Run through the data and copy out every line that mentions the word "mkElement".

[Opening DATA FOR PROCESSING section]

Lemma loadReferenceAndRunTest_FailsAfter `{Log10} th log0 env oscType :
  HasNaNThreshold th -> Preserves (FailsAfter th log0) (loadReferenceAndRunTest env oscType).
Proof.
  intros Hth. apply preserves_chain; [by intros ? w|done|intros; by apply runCheck_FailsAfter|by intros w].
Qed.

(** C15. Invariant of the harness: in every world reachable by any
    sequence of [setThresholds] and [runTest] calls (with any
    collaborators, any buffers, NaN and infinities included), the closure
    accumulators [signalPower] and [noisePower] are never negative: each is
    a non-negative number, [+Infinity] or NaN. *)
Theorem reachable_powers_nonneg `{Log10} (w : World) :
  reachable w -> num_nonneg (signalPower (accum (osc w))) /\ num_nonneg (noisePower (accum (osc w))).
Proof.
  intros Hr. cut (WorldOK w); [done|].
  refine (rtc_ind_r WorldOK initialWorld _ _ w Hr); [split; cbn; lra|].
  intros y z _ Hs IH. by eapply step_WorldOK.
Qed.

Lemma reachable_powers_nonneg_witness :
  @reachable pade_Log10 (mkWorld (setThresholds (mkThresholdsArg None None None) initialState)
                           freshContext [] false) /\
  num_nonneg (signalPower (accum initialState)) /\ num_nonneg (noisePower (accum initialState)).
Proof.
  split.
  - apply rtc_once. apply (@step_setThresholds pade_Log10 (mkThresholdsArg None None None) initialWorld).
  - apply (@reachable_powers_nonneg pade_Log10 initialWorld). apply rtc_refl.
Defined.

(** ** Runs of the chain *)

(** Collaborators that serve a fixed reference channel and render a fixed
    channel; nothing is downloaded. *)
Definition testEnv (ref rendered : list num) : Env :=
  mkEnv (fun _ => Fulfilled []) (fun _ => Fulfilled (mkAudioBuffer [ref]))
        (fun _ => Fulfilled (mkAudioBuffer [rendered])) (fun _ _ => false).
(* ===== verification/Pointers.v ===== *)
(** * The [settings-pointers] Polymer element (pointers.js)

    The element's declaration (lines 9-53): its [properties] block
    ([prefs], [hasMouse], [hasTouchpad] and the read-only
    [sensitivityValues_]), the computed class of the mouse and touchpad
    sections ([getSubsectionClass_]) and the link handler
    [onLearnMoreLinkActivated_], which hands the event to the device page
    browser proxy singleton.

    Property values are JavaScript values ([JsVal]): a Boolean property
    set by a binding may still be [undefined], and [&&] returns one of its
    operands, so the conditional of [getSubsectionClass_] tests the
    truthiness of a value, not a Boolean.  The element's state is the map
    of its property values and the property-change notifications it has
    fired; [hostSet] is Polymer's property setter as the element's
    declaration configures it ([readOnly]: no public setter; [notify]: a
    [<name>-changed] event when the value changes).  The browser proxy is
    one object per page ([getInstance] creates it on first use), so all
    elements' handlers act on the same proxy. *)

From S2P Require Import Prelude.
From stdpp Require Import gmap strings.

Module Pointers.

(** ** JavaScript values and operators *)

Inductive JsVal : Type :=
| JUndefined
| JNull
| JBool (b : bool)
| JNumber (z : Z)
| JString (s : string)
| JArray (elems : list Z)
| JObject (id : nat).

#[export] Instance JsVal_eq_dec : EqDecision JsVal.
Proof. solve_decision. Defined.

(** ToBoolean: [undefined], [null], [false], [0] and [""] are falsy. *)
Definition truthy (v : JsVal) : bool :=
  match v with
  | JUndefined | JNull => false
  | JBool b => b
  | JNumber z => negb (Z.eqb z 0)
  | JString s => negb (String.eqb s "")
  | JArray _ | JObject _ => true
  end.

(** [a && b]: [b] when [a] is truthy, else [a] itself. *)
Definition jsAnd (a b : JsVal) : JsVal := if truthy a then b else a.

(** ** The element's declaration (lines 9-33) *)

Inductive PropType : Type := TObject | TBoolean | TArray.

(** A property's configuration: [type], [notify], [readOnly] and the
    initial [value] (absent: [undefined]). *)
Record PropConfig : Type := mkConfig {
  ptype : PropType;
  notify : bool;
  readOnly : bool;
  pvalue : option JsVal
}.

(** [sensitivityValues_]'s value [[1, 2, 3, 4, 5]] (line 30). *)
Definition sensitivityValues_ : JsVal := JArray [1; 2; 3; 4; 5]%Z.

(** The [properties] block; [hasMouse: Boolean] is the shorthand for a
    configuration with only a type. *)
Definition properties : list (string * PropConfig) :=
  [("prefs", mkConfig TObject true false None);
   ("hasMouse", mkConfig TBoolean false false None);
   ("hasTouchpad", mkConfig TBoolean false false None);
   ("sensitivityValues_", mkConfig TArray false true (Some sensitivityValues_))].

Definition configOf (name : string) : option PropConfig :=
  match list_find (fun p : string * PropConfig => p.1 = name) properties with
  | Some (_, (_, c)) => Some c
  | None => None
  end.

(** ** The element's state and Polymer's property setter *)

Record Element : Type := mkElement {
  values : gmap string JsVal;
  notifications : list (string * JsVal)
}.

Definition getProp (el : Element) (name : string) : JsVal :=
  default JUndefined (values el !! name).

(** A new element: every property with a [value] holds it. *)
Definition create : Element :=
  mkElement (foldr (fun '(name, c) m =>
                      match pvalue c with Some v => <[name := v]> m | None => m end)
                   ∅ properties) [].

(** [el.name = v] from the host or a binding: a read-only property has
    no public setter and keeps its value; an unchanged value does
    nothing; a [notify] property fires [<name>-changed] with the new
    value. *)
Definition hostSet (name : string) (v : JsVal) (el : Element) : Element :=
  match configOf name with
  | Some c =>
      if readOnly c then el
      else if decide (getProp el name = v) then el
      else mkElement (<[name := v]> (values el))
                     (if notify c then notifications el ++ [(String.append name "-changed", v)]
                      else notifications el)
  | None => mkElement (<[name := v]> (values el)) (notifications el)
  end.

(** ** [getSubsectionClass_] (lines 50-52) *)

Definition getSubsectionClass_ (hasMouse hasTouchpad : JsVal) : string :=
  if truthy (jsAnd hasMouse hasTouchpad) then "subsection" else "".

(** ** The browser proxy singleton and the link handler (lines 40-42) *)

(** An event delivered to the handler. *)
Record Event : Type := mkEvent { eventType : string }.

(** The calls the browser proxy has received ([handleLinkEvent]). *)
Record Proxy : Type := mkProxy { handledLinkEvents : list Event }.

(** The page: the singleton's instance, once created. *)
Record Browser : Type := mkBrowser { proxyInstance : option Proxy }.

(** [DevicePageBrowserProxyImpl.getInstance()]: the existing instance, or
    a new one that is kept for every later call. *)
Definition getInstance (b : Browser) : Proxy * Browser :=
  match proxyInstance b with
  | Some p => (p, b)
  | None => let p := mkProxy [] in (p, mkBrowser (Some p))
  end.

Definition handleLinkEvent (e : Event) (p : Proxy) : Proxy :=
  mkProxy (handledLinkEvents p ++ [e]).

(** The handler does not read the element: only the page's proxy
    changes. *)
Definition onLearnMoreLinkActivated_ (e : Event) (b : Browser) : Browser :=
  let '(p, _) := getInstance b in
  mkBrowser (Some (handleLinkEvent e p)).

(** The value of a [Boolean] property: [undefined] until a binding sets it. *)
Definition ofBoolean (o : option bool) : JsVal :=
  match o with Some b => JBool b | None => JUndefined end.

(** Host or binding writes to the element's properties. *)
Inductive estep : Element -> Element -> Prop :=
| estep_set (name : string) (v : JsVal) (el : Element) : estep el (hostSet name v el).

(** ** Properties *)

Lemma truthy_jsAnd a b : truthy (jsAnd a b) = truthy a && truthy b.
Proof. unfold jsAnd. by destruct (truthy a) eqn:Ha; [|rewrite Ha]. Qed.

Lemma configOf_cases name c :
  configOf name = Some c ->
  (name = "prefs" /\ c = mkConfig TObject true false None) \/
  (name = "hasMouse" /\ c = mkConfig TBoolean false false None) \/
  (name = "hasTouchpad" /\ c = mkConfig TBoolean false false None) \/
  (name = "sensitivityValues_" /\ c = mkConfig TArray false true (Some sensitivityValues_)).
Proof.
  unfold configOf. destruct (list_find _ _) as [[i [n c']]|] eqn:Hf; [|done]. intros [= <-].
  apply list_find_Some in Hf as (Hi & Hn & _). cbn in Hn. subst n.
  destruct i as [|[|[|[|i]]]]; cbn in Hi; simplify_eq; [left|right;left|right;right;left|right;right;right];
    done.
Qed.

Lemma configOf_prefs : configOf "prefs" = Some (mkConfig TObject true false None).
Proof. reflexivity. Qed.

Lemma configOf_sensitivity :
  configOf "sensitivityValues_" = Some (mkConfig TArray false true (Some sensitivityValues_)).
Proof. reflexivity. Qed.

Lemma getProp_insert_ne m ns name x v :
  name <> x -> getProp (mkElement (<[name := v]> m) ns) x = default JUndefined (m !! x).
Proof. intros Hne. unfold getProp. cbn. by rewrite lookup_insert_ne. Qed.

Lemma getProp_insert_eq m ns name v : getProp (mkElement (<[name := v]> m) ns) name = v.
Proof. unfold getProp. cbn. by rewrite lookup_insert_eq. Qed.

(** The element's invariant: the read-only values are those declared,
    every notification is a [prefs-changed], and the last one carries
    the current [prefs]. *)
Definition ElementOK (el : Element) : Prop :=
  getProp el "sensitivityValues_" = sensitivityValues_ /\
  Forall (fun n => n.1 = "prefs-changed") (notifications el) /\
  (forall n, last (notifications el) = Some n -> n.2 = getProp el "prefs").

Lemma create_OK : ElementOK create.
Proof. split; [reflexivity|]. split; [constructor|]. done. Qed.

(** A write to a property other than [prefs] and [sensitivityValues_]
    that fires nothing keeps the invariant. *)
Lemma ElementOK_insert_other el name v :
  name <> "prefs" -> name <> "sensitivityValues_" -> ElementOK el ->
  ElementOK (mkElement (<[name := v]> (values el)) (notifications el)).
Proof.
  intros Hp Hs (H1 & H2 & H3). split; [by rewrite getProp_insert_ne|]. split; [done|].
  intros n Hn. rewrite getProp_insert_ne by done. by apply H3.
Qed.

Lemma hostSet_OK name v el : ElementOK el -> ElementOK (hostSet name v el).
Proof.
  intros Hok. unfold hostSet.
  destruct (configOf name) as [c|] eqn:Hc.
  - destruct (configOf_cases _ _ Hc) as [[-> ->]|[[-> ->]|[[-> ->]|[-> ->]]]];
      cbn [readOnly notify]; [| | |done]; case_decide; try done;
      [|by apply ElementOK_insert_other..].
    destruct Hok as (H1 & H2 & H3). split; [by rewrite getProp_insert_ne|].
    split; [cbn [notifications]; apply Forall_app; by split; [|constructor]|].
    intros n. cbn [notifications]. rewrite last_snoc. intros [= <-]. by rewrite getProp_insert_eq.
  - apply ElementOK_insert_other; [| |done]; intros ->;
      [rewrite configOf_prefs in Hc | rewrite configOf_sensitivity in Hc]; done.
Qed.

(** C18. The mouse and touchpad sections are subsections exactly when
    both [hasMouse] and [hasTouchpad] are truthy ([&&] returns an
    operand, and the conditional tests its truthiness); for values of the
    declared [Boolean] properties, exactly when both are [true], and the
    class is empty when either is [false] or still [undefined]. *)
Theorem getSubsectionClass_spec (m t : JsVal) :
  (getSubsectionClass_ m t = "subsection" <-> truthy m = true /\ truthy t = true) /\
  (getSubsectionClass_ m t = "" <-> ~ (truthy m = true /\ truthy t = true)) /\
  (forall bm bt : option bool,
     getSubsectionClass_ (ofBoolean bm) (ofBoolean bt) = "subsection" <->
     bm = Some true /\ bt = Some true).
Proof.
  unfold getSubsectionClass_. rewrite truthy_jsAnd.
  split; [|split].
  - destruct (truthy m), (truthy t); cbn; intuition congruence.
  - destruct (truthy m), (truthy t); cbn; intuition congruence.
  - intros [[]|] [[]|]; cbn; intuition congruence.
Qed.

(** C21. Invariant of the element under any sequence of writes from the
    host or bindings: [sensitivityValues_] keeps its declared value
    [[1, 2, 3, 4, 5]] (it is read-only), the only notification ever fired
    is [prefs-changed] (the only [notify] property), and the last one
    carries the current value of [prefs]. *)
Theorem element_reachable_OK (el : Element) :
  rtc estep create el ->
  getProp el "sensitivityValues_" = sensitivityValues_ /\
  Forall (fun n => n.1 = "prefs-changed") (notifications el) /\
  (forall n, last (notifications el) = Some n -> n.2 = getProp el "prefs").
Proof.
  intros Hr. change (ElementOK el). revert el Hr.
  refine (rtc_ind_r ElementOK create create_OK _).
  intros y z _ [name v] IH. by apply hostSet_OK.
Qed.

Lemma element_reachable_OK_witness :
  rtc estep create (hostSet "sensitivityValues_" (JArray []) (hostSet "prefs" (JObject 1) create)) /\
  getProp (hostSet "sensitivityValues_" (JArray []) (hostSet "prefs" (JObject 1) create))
          "sensitivityValues_" = sensitivityValues_ /\
  Forall (fun n => n.1 = "prefs-changed")
         (notifications (hostSet "sensitivityValues_" (JArray []) (hostSet "prefs" (JObject 1) create))) /\
  (forall n, last (notifications (hostSet "sensitivityValues_" (JArray [])
                                    (hostSet "prefs" (JObject 1) create))) = Some n ->
             n.2 = getProp (hostSet "sensitivityValues_" (JArray []) (hostSet "prefs" (JObject 1) create))
                           "prefs").
Proof.
  assert (Hr : rtc estep create (hostSet "sensitivityValues_" (JArray []) (hostSet "prefs" (JObject 1) create))).
  { eapply rtc_l; [apply estep_set|]. eapply rtc_l; [apply estep_set|]. apply rtc_refl. }
  split; [exact Hr|]. exact (element_reachable_OK _ Hr).
Defined.

End Pointers.
(** * Resilience layer of deepiri-core-api

  A shallow embedding of the outbound HTTP client
  ([src/utils/httpClient.ts], [src/utils/proxyClient.ts]), the cache
  client ([src/services/cacheService.ts]) and the two rate-limiting
  middlewares ([src/middleware/rateBot.ts],
  [src/middleware/perEndpointLimiter.ts]), followed by the request
  pipeline around them: the log sanitizer
  ([src/utils/secureLogger.ts]), the input sanitizer, the throttler,
  the address filter, the error handler and the authentication
  middlewares ([src/middleware/]), and the token revocation service
  ([src/services/tokenRevocationService.ts]).

  Asynchronous functions are embedded as state-passing functions that
  return either a value or a thrown error; every call runs to
  completion before the next one starts (one event-loop task at a
  time).  Timers are not part of the state: the breaker transitions
  they trigger are separate functions. *)

From stdpp Require Import gmap strings list fin_maps pretty.
From Stdlib Require Import Ascii ZArith Lia.

Set Warnings "-register-all".

Local Open Scope Z_scope.

(** ** JavaScript values and string primitives *)

Module Js.

Inductive json :=
| JNull
| JBool (b : bool)
| JNum (n : Z)
| JStr (s : string)
| JArr (items : list json)
| JObj (fields : list (string * json)).

(** A string is truthy exactly when it is not empty. *)
Definition truthy (s : string) : bool :=
  match s with
  | EmptyString => false
  | String _ _ => true
  end.

(** An optional string used as a condition, or on the left of [||]:
    its value when truthy. *)
Definition given (x : option string) : option string :=
  match x with
  | Some s => if truthy s then Some s else None
  | None => None
  end.

Definition lower_ascii (c : ascii) : ascii :=
  let n := nat_of_ascii c in
  if (Nat.leb 65 n && Nat.leb n 90)%bool then ascii_of_nat (n + 32) else c.

(** [String.prototype.toLowerCase], on the ASCII letters.  No code
    point outside ASCII lowers to one of the letters tested below. *)
Fixpoint toLowerCase (s : string) : string :=
  match s with
  | EmptyString => EmptyString
  | String c rest => String (lower_ascii c) (toLowerCase rest)
  end.

(** [s.startsWith(p)] *)
Fixpoint startsWith (s p : string) {struct p} : bool :=
  match p with
  | EmptyString => true
  | String a p' =>
      match s with
      | EmptyString => false
      | String b s' => if Ascii.eqb a b then startsWith s' p' else false
      end
  end.

(** [s.includes(p)] *)
Fixpoint includes (s p : string) : bool :=
  if startsWith s p then true
  else match s with
       | EmptyString => false
       | String _ s' => includes s' p
       end.

(** [Math.ceil(a / 1000)] for an integer number of milliseconds. *)
Definition ceil_div_1000 (a : Z) : Z := - ((- a) / 1000).

(** Log levels of the logger and of [console]. *)
Inductive level := debug | info | warn | error.

(** How an awaited promise settles: resolved with a value, or rejected
    with an error that the [await] throws. *)
Inductive result (E A : Type) :=
| Ok (a : A)
| Throw (e : E).

Arguments Ok {E A} a.
Arguments Throw {E A} e.

End Js.

Export Js.

(** ** The circuit breaker (package [opossum])

  The package is a dependency, not repository code.  The model keeps
  what the repository relies on, as the package documents it and as
  section 4.1 of the specification restates it: the three states, the
  counters of the rolling window, the entry test of [fire], and the
  transitions made when the wrapped action settles or a timer fires.
  The invocation timeout of the breaker is real time and is left
  out. *)

Module Opossum.

Inductive state := CLOSED | OPEN | HALF_OPEN.

Record Options := {
  errorThresholdPercentage : Z;
  timeout : Z;
  resetTimeout : Z;
  rollingCountTimeout : Z;
  rollingCountBuckets : Z
}.

Record Stats := {
  fires : nat;
  failures : nat;
  successes : nat;
  rejects : nat
}.

Record breaker := {
  options : Options;
  status : state;
  stats : Stats
}.

(** Events the repository attaches listeners to. *)
Inductive event :=
| EvOpen
| EvHalfOpen
| EvClose
| EvFailure (msg : string).

Definition no_stats : Stats :=
  {| fires := 0; failures := 0; successes := 0; rejects := 0 |}.

(** [new CircuitBreaker(action, options)] *)
Definition create (o : Options) : breaker :=
  {| options := o; status := CLOSED; stats := no_stats |}.

Definition opened (b : breaker) : bool :=
  match status b with OPEN => true | _ => false end.

Definition halfOpen (b : breaker) : bool :=
  match status b with HALF_OPEN => true | _ => false end.

Definition closed (b : breaker) : bool :=
  match status b with CLOSED => true | _ => false end.

Definition with_status (s : state) (b : breaker) : breaker :=
  {| options := options b; status := s; stats := stats b |}.

Definition with_stats (f : Stats -> Stats) (b : breaker) : breaker :=
  {| options := options b; status := status b; stats := f (stats b) |}.

Definition count_fire (s : Stats) : Stats :=
  {| fires := S (fires s); failures := failures s;
     successes := successes s; rejects := rejects s |}.

Definition count_failure (s : Stats) : Stats :=
  {| fires := fires s; failures := S (failures s);
     successes := successes s; rejects := rejects s |}.

Definition count_success (s : Stats) : Stats :=
  {| fires := fires s; failures := failures s;
     successes := S (successes s); rejects := rejects s |}.

Definition count_reject (s : Stats) : Stats :=
  {| fires := fires s; failures := failures s;
     successes := successes s; rejects := S (rejects s) |}.

(** Entering [fire]: the call is counted, and an open breaker rejects
    it without running the action. *)
Inductive entry :=
| Rejected (b' : breaker)
| Entered (b' : breaker).

Definition enter (b : breaker) : entry :=
  let b1 := with_stats count_fire b in
  match status b with
  | OPEN => Rejected (with_stats count_reject b1)
  | _ => Entered b1
  end.

(** The action resolved: a half-open breaker closes. *)
Definition on_success (b : breaker) : breaker * list event :=
  let b1 := with_stats count_success b in
  match status b1 with
  | HALF_OPEN => (with_status CLOSED b1, [EvClose])
  | _ => (b1, [])
  end.

(** failures / fires * 100 > errorThresholdPercentage *)
Definition over_threshold (b : breaker) : bool :=
  Z.ltb (errorThresholdPercentage (options b) * Z.of_nat (fires (stats b)))
        (Z.of_nat (failures (stats b)) * 100).

(** The action rejected: the failure is counted, then the breaker
    opens when the error rate of the window is over the threshold, or
    when it was half-open. *)
Definition on_failure (msg : string) (b : breaker) : breaker * list event :=
  let b1 := with_stats count_failure b in
  if (over_threshold b1 || halfOpen b1)%bool then
    match status b1 with
    | OPEN => (b1, [EvFailure msg])
    | _ => (with_status OPEN b1, [EvFailure msg; EvOpen])
    end
  else (b1, [EvFailure msg]).

(** Timer: [resetTimeout] ms after opening, the breaker lets a trial
    call through. *)
Definition reset_elapsed (b : breaker) : breaker * list event :=
  match status b with
  | OPEN => (with_status HALF_OPEN b, [EvHalfOpen])
  | _ => (b, [])
  end.

(** Timer: the rolling window has moved past every recorded call. *)
Definition window_elapsed (b : breaker) : breaker :=
  with_stats (fun _ => no_stats) b.

(** The name the observability accessors give to a state. *)
Definition state_name (b : breaker) : string :=
  if opened b then "open"
  else if halfOpen b then "halfOpen"
  else "closed".

End Opossum.

(** ** The service registry ([src/config/serviceRegistry.ts]) *)

Module ServiceRegistry.

(** The two environment variables the table reads. *)
Record Env := {
  ENGAGEMENT_SERVICE_URL : option string;
  PYTHON_AGENT_URL : option string
}.

Definition serviceRegistry (env : Env) : list (string * string) :=
  [ ("engagement", default "http://engagement:4002" (given (ENGAGEMENT_SERVICE_URL env)));
    ("pythonAgent", default "http://cyrex:8000" (given (PYTHON_AGENT_URL env)));
    ("googleMaps", "https://maps.googleapis.com");
    ("openWeather", "https://api.openweathermap.org");
    ("eventbrite", "https://www.eventbriteapi.com/v3");
    ("yelp", "https://api.yelp.com") ].

(** [serviceRegistry[serviceName]], on the table's own keys. *)
Definition getServiceUrl (env : Env) (serviceName : string) : option string :=
  snd <$> List.find (fun entry => String.eqb (fst entry) serviceName) (serviceRegistry env).

End ServiceRegistry.

(** ** Outbound HTTP client
    ([src/utils/httpClient.ts] and [src/utils/proxyClient.ts]) *)

Module Http.

Record AxiosResponse := {
  status : Z;
  data : json
}.

(** The constructor a thrown error is an instance of. *)
Inductive ErrorClass :=
| PlainError
| AxiosError
| TypeError.

(** A thrown [Error], with the properties the code sets or reads. *)
Record JsError := {
  message : string;
  code : option string;
  isCircuitOpen : bool;
  response : option AxiosResponse;
  errorClass : ErrorClass
}.

(** [HttpRequestOptions extends AxiosRequestConfig] *)
Record HttpRequestOptions := {
  serviceName : option string;
  url : option string;
  baseURL : option string;
  method : option string;
  timeout : option Z;
  validateStatus : option (Z -> bool)
}.

(** The defaults an axios instance was created with. *)
Record AxiosInstance := {
  inst_baseURL : option string;
  inst_timeout : Z;
  inst_validateStatus : Z -> bool
}.

(** What one transport invocation is asked to send. *)
Record WireRequest := {
  w_baseURL : option string;
  w_url : option string;
  w_method : option string;
  w_timeout : Z
}.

[Closing DATA FOR PROCESSING section]

WRITTEN SOLUTION:
Record Element : Type := mkElement {
  mkElement (foldr (fun '(name, c) m =>
      else mkElement (<[name := v]> (values el))
  | None => mkElement (<[name := v]> (values el)) (notifications el)
  name <> x -> getProp (mkElement (<[name := v]> m) ns) x = default JUndefined (m !! x).
Lemma getProp_insert_eq m ns name v : getProp (mkElement (<[name := v]> m) ns) name = v.
  ElementOK (mkElement (<[name := v]> (values el)) (notifications el)).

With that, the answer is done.